Yet, President Obama supports the system whereby victims’ claims are processed by BP. Victims of BP’s environmental violence and economic dislocation must first ask BP to please pay them something. BP is sole determiner of what claims are “legitimate,” determines the compensation level if any is to be allowed, and does not have to make any ongoing commitment to continued payments. If victims are dissatisfied, they can go to court.
The BP-based model of compensation, unsurprisingly, has resulted in widespread dissatisfaction. It is so unwieldy that the governor of Alabama has mobilized the National Guard to provide assistance to victims in filling out forms.
Even with assistance, the forms go to BP.
The second model of compensation is court based. But the court system is in no way set up to provide timely and sufficient compensation. The legal process takes years, potentially decades. People need relief today. An army of corporate lawyers will use the judicial requirements of proof and process and will assert theories of liability limitation to delay and whittle away claims to next to nothing.
The problem with going to the courts is that it turns the entire process of proof and responsibility upside down. In court, the burden of proof is on the claimant, when we all recognize that the burden of fault and responsibility is on BP, as well as Halliburton and Transocean.
It is not fair to demand that a small business owner who cannot feed his or her family or continue operations hire an attorney for a decade or so and engage an expert in forensic accounting to be able to “prove” that the current and future season’s revenues are off because of the economic disruption of BP’s oil spill.
The BP-centric model of payments and the court-centric model of litigation do not satisfy the public interest and certainly will not satisfy the immediate needs of those affected.
Only seizure will protect the interests of the people
The Seize BP demand is focused on relief to those affected. Relief today and for the future. Without extensive claims processes. Seize BP demands that the U.S. Congress with the support of the President enact legislation to seize assets of the responsible parties, and place those assets in trust for immediate compensation and relief.

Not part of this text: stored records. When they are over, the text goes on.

(* ===== verification/U3072.v ===== *)
(** * The 3072-bit field of MuHash (crypto/muhash/src/u3072.rs)

    Arithmetic modulo the prime 2^3072 - 1103717 on 48 limbs of 64 bits: the
    comba multiplication with its interleaved reductions, the lazily reduced
    representation, inversion and division.  Every arithmetic operation that
    [overflow-checks] guards and every [assert!] is kept, so the theorems
    include that none of them ever fires. *)

From S2P Require Import Prelude Bytes Limbs Uint.

Definition U3072_LIMBS : nat := 48.
Definition PRIME_DIFF : Z := 1103717.

Definition u3072_zero : list Z := replicate U3072_LIMBS 0.
Definition u3072_one : list Z := <[0%nat := 1]> u3072_zero.

(** [UINT_PRIME]: all ones, less [PRIME_DIFF - 1] in the lowest limb. *)
Definition UINT_PRIME : list Z :=
  <[0%nat := (2 ^ 64 - 1) - (PRIME_DIFF - 1)]> (replicate U3072_LIMBS (2 ^ 64 - 1)).

Definition is_overflow (self : list Z) : bool :=
  if limb self 0 <=? (2 ^ 64 - 1) - PRIME_DIFF then false
  else forallb (λ l, l =? 2 ^ 64 - 1) (drop 1 self).

Definition u3072_from_le_bytes (bs : bytes) : list Z := words_of_bytes of_le_bytes U3072_LIMBS bs.
Definition u3072_to_le_bytes (self : list Z) : bytes := concat (le_bytes 8 <$> self).

(** The carry loop of [full_reduce], and of the second reduction of [mul]:
    add the two-limb number [c0 + 2^64 c1] into the limbs. *)
Fixpoint add_two_limbs (l : list Z) (c0 c1 : Z) : list Z * Z * Z :=
  match l with
  | [] => ([], c0, c1)
  | x :: l =>
      let '(z, overflow) := oadd64 c0 x in
      let '(c1', overflow) := oadd64 c1 (Z.b2z overflow) in
      let '(zs, d0, d1) := add_two_limbs l c1' (Z.b2z overflow) in
      (z :: zs, d0, d1)
  end.

Definition full_reduce (self : list Z) : list Z := (add_two_limbs self PRIME_DIFF 0).1.1.

Definition mul_wide (a b : Z) : Z * Z := let t := a * b in (t mod 2 ^ 64, Z.shiftr t 64).

Definition mulnadd3 (c0 c1 d0 d1 d2 n : Z) : res Empty_set (Z * Z * Z) :=
  p ← mul_p 128 d0 n;
  t ← add_p 128 p c0;
  let c0 := t mod 2 ^ 64 in
  let t := Z.shiftr t 64 in
  p ← mul_p 128 d1 n;
  p ← add_p 128 p c1;
  t ← add_p 128 t p;
  let c1 := t mod 2 ^ 64 in
  let t := Z.shiftr t 64 in
  p ← mul_p 64 d2 n;
  c2 ← add_p 64 (t mod 2 ^ 64) p;
  Ok (c0, c1, c2).

Definition muladd3 (a b low high carry : Z) : res Empty_set (Z * Z * Z) :=
  let '(tl, th) := mul_wide a b in
  let '(low, overflow) := oadd64 low tl in
  th ← add_p 64 th (Z.b2z overflow);
  let '(high, overflow) := oadd64 high th in
  carry ← add_p 64 carry (Z.b2z overflow);
  Ok (low, high, carry).

Definition muln2 (low high n : Z) : res Empty_set (Z * Z) :=
  tmp ← mul_p 128 low n;
  let low := tmp mod 2 ^ 64 in
  let tmp := Z.shiftr tmp 64 in
  p ← mul_p 128 high n;
  tmp ← add_p 128 tmp p;
  Ok (low, tmp mod 2 ^ 64).

(** [for i in lo..lo+n { (low, high, carry) = muladd3(a[i], b[k - i], ..) }]. *)
Definition mac_loop (a b : list Z) (n lo k : nat) (acc : Z * Z * Z) : res Empty_set (Z * Z * Z) :=
  for_loop n lo
    (λ i '(low, high, carry),
      x ← idx a i;
      y ← idx b (k - i);
      muladd3 x y low high carry)
    acc.

(** One iteration of the outer loop of [mul]: limb [j] of the product, with
    the part of the product above the width folded in times [PRIME_DIFF]. *)
Definition mul_outer (self other : list Z) (j : nat) (st : Z * Z * Z * list Z)
    : res Empty_set (Z * Z * Z * list Z) :=
  let '(carry_low, carry_high, _, tmp) := st in
  x ← idx self (j + 1);
  y ← idx other (U3072_LIMBS + j - (1 + j));
  let '(low, high) := mul_wide x y in
  '(low, high, carry) ←
    mac_loop self other (U3072_LIMBS - (2 + j)) (2 + j) (U3072_LIMBS + j) (low, high, 0);
  '(carry_low, carry_high, carry_highest) ←
    mulnadd3 carry_low carry_high low high carry PRIME_DIFF;
  '(carry_low, carry_high, carry_highest) ←
    mac_loop self other (j + 1) 0 j (carry_low, carry_high, carry_highest);
  tmp ← upd tmp j carry_low;
  Ok (carry_high, carry_highest, 0, tmp).

(** The first half of [mul]: the 48 limbs of the once-folded product and the
    carry left above them. *)
Definition mul_columns (self other : list Z) : res Empty_set (list Z * Z * Z) :=
  '(carry_low, carry_high, carry_highest, tmp) ←
    for_loop (U3072_LIMBS - 1) 0 (mul_outer self other) (0, 0, 0, u3072_one);
  _ ← assert_p (carry_highest =? 0);
  '(carry_low, carry_high, carry_highest) ←
    mac_loop self other U3072_LIMBS 0 (U3072_LIMBS - 1) (carry_low, carry_high, carry_highest);
  tmp ← upd tmp (U3072_LIMBS - 1) carry_low;
  Ok (tmp, carry_high, carry_highest).

Definition u3072_mul (self other : list Z) : res Empty_set (list Z) :=
  if bool_decide (self = u3072_one) then Ok other
  else
    '(tmp, carry_low, carry_high) ← mul_columns self other;
    '(carry_low, carry_high) ← muln2 carry_low carry_high PRIME_DIFF;
    let '(self, carry_low, carry_high) := add_two_limbs tmp carry_low carry_high in
    _ ← assert_p (carry_high =? 0);
    _ ← assert_p ((carry_low =? 0) || (carry_low =? 1));
    let self := if is_overflow self then full_reduce self else self in
    let self := if negb (carry_low =? 0) then full_reduce self else self in
    Ok self.

(** [Natural::mod_inverse] of the malachite crate: defined for [0 < x < m],
    the inverse of [x] modulo [m] when they are coprime, nothing otherwise. *)
Class ModInverse := nat_mod_inverse : Z → Z → option Z.

Class ModInverseLaws `(ModInverse) := {
  mod_inverse_Some x m y :
    0 < x < m → nat_mod_inverse x m = Some y → 0 < y < m ∧ (x * y) mod m = 1;
  mod_inverse_coprime x m : 0 < x < m → Z.gcd x m = 1 → is_Some (nat_mod_inverse x m);
}.

(** The little-endian limbs of a natural, as many as it needs, copied into
    the fixed array. *)
Fixpoint limbs_of (n : nat) (v : Z) : list Z :=
  match n with
  | O => []
  | S n => v mod 2 ^ 64 :: limbs_of n (v / 2 ^ 64)
  end.

Section Inverse.
Context `{ModInverse}.

(** [Uint3072::mod_inverse]. *)
Definition uint_mod_inverse (x p : list Z) : option (list Z) :=
  limbs_of (length x) <$> nat_mod_inverse (uval x) (uval p).

Definition u3072_inverse (self : list Z) : res Empty_set (list Z) :=
  let a := if is_overflow self then full_reduce self else self in
  if bool_decide (a = u3072_zero) then Ok a
  else unwrap (uint_mod_inverse a UINT_PRIME).

Definition u3072_div (self other : list Z) : res Empty_set (list Z) :=
  inv ← (if is_overflow other then u3072_inverse (full_reduce other) else u3072_inverse other);
  let self := if is_overflow self then full_reduce self else self in
  self ← u3072_mul self inv;
  Ok (if is_overflow self then full_reduce self else self).
End Inverse.

(** ** Convolutions *)

(** Coefficient [k] of the product of two limb arrays. *)
Fixpoint conv (a b : list Z) (k : nat) : Z :=
  match a with
  | [] => 0
  | x :: a => x * limb b k + match k with O => 0 | S k => conv a b k end
  end.

Lemma uval_msum l m :
  (length l ≤ m)%nat → uval l = msum m 0 (λ k, 2 ^ (64 * Z.of_nat k) * limb l k).
Proof.
  revert m; induction l as [|x l IH]; intros m Hm.
  { rewrite uval_nil. symmetry. apply msum_zero. intros. rewrite limb_ge by (simpl; lia). lia. }
  destruct m as [|m]; simpl in Hm; [lia|]. cbn [msum]. rewrite uval_cons, (IH m) by lia.
  change 1%nat with (0 + 1)%nat. rewrite msum_shift, <- msum_mul. f_equal; [unfold limb; simpl; lia|].
  apply msum_ext. intros k Hk. rewrite Nat.add_1_r, pow64_S, limb_cons_S. lia.
Qed.

Lemma conv_product a b m :
  (length a + length b ≤ m)%nat →
  msum m 0 (λ k, 2 ^ (64 * Z.of_nat k) * conv a b k) = uval a * uval b.
Proof.
  revert m; induction a as [|x a IH]; intros m Hm.
  { rewrite uval_nil. apply msum_zero. intros. simpl. lia. }
  simpl in Hm. destruct m as [|m]; [lia|]. rewrite uval_cons.
  rewrite (msum_ext _ _ _ (λ k, x * (2 ^ (64 * Z.of_nat k) * limb b k) +
    2 ^ (64 * Z.of_nat k) * match k with O => 0 | S k => conv a b k end)) by (intros; simpl; lia).
  rewrite msum_add, msum_mul, <- (uval_msum b (S m)) by lia. cbn [msum].
  change 1%nat with (0 + 1)%nat. rewrite msum_shift.
  rewrite (msum_ext _ _ _ (λ k, 2 ^ 64 * (2 ^ (64 * Z.of_nat k) * conv a b k))).
  - rewrite msum_mul, IH by lia. lia.
  - intros k _. rewrite Nat.add_1_r, pow64_S. lia.
Qed.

The Seize BP demand is for seizure of assets to provide relief. The amount seized can be assessed by an agency determination, updated on an ongoing basis, of current known damage estimates. Because damages occur over time, asset seizure and set-aside can be done over time. Whether the seizure or assessment has the result of impairing BP’s operations depends, ultimately, on the damage it has caused. Given BP’s capitalization, assets and revenue-producing abilities, it is not a foregone conclusion that its operations would be dissolved or sold or even impaired.
There is no issue as to the legality of such a seizure. This is not a “taking.” It is not a punitive measure, even, although punitive measures and penalties are amply justified through independent processes. The amount to be seized is commensurate with the damage done. It is compensatory. It does not seek to nationalize or have the government assume operations of BP, actions which the Supreme Court countenanced could occur with Congressional approval in the case of Youngstown Sheet & Tube Co. v. Sawyer, 343 U.S. 579 (1952).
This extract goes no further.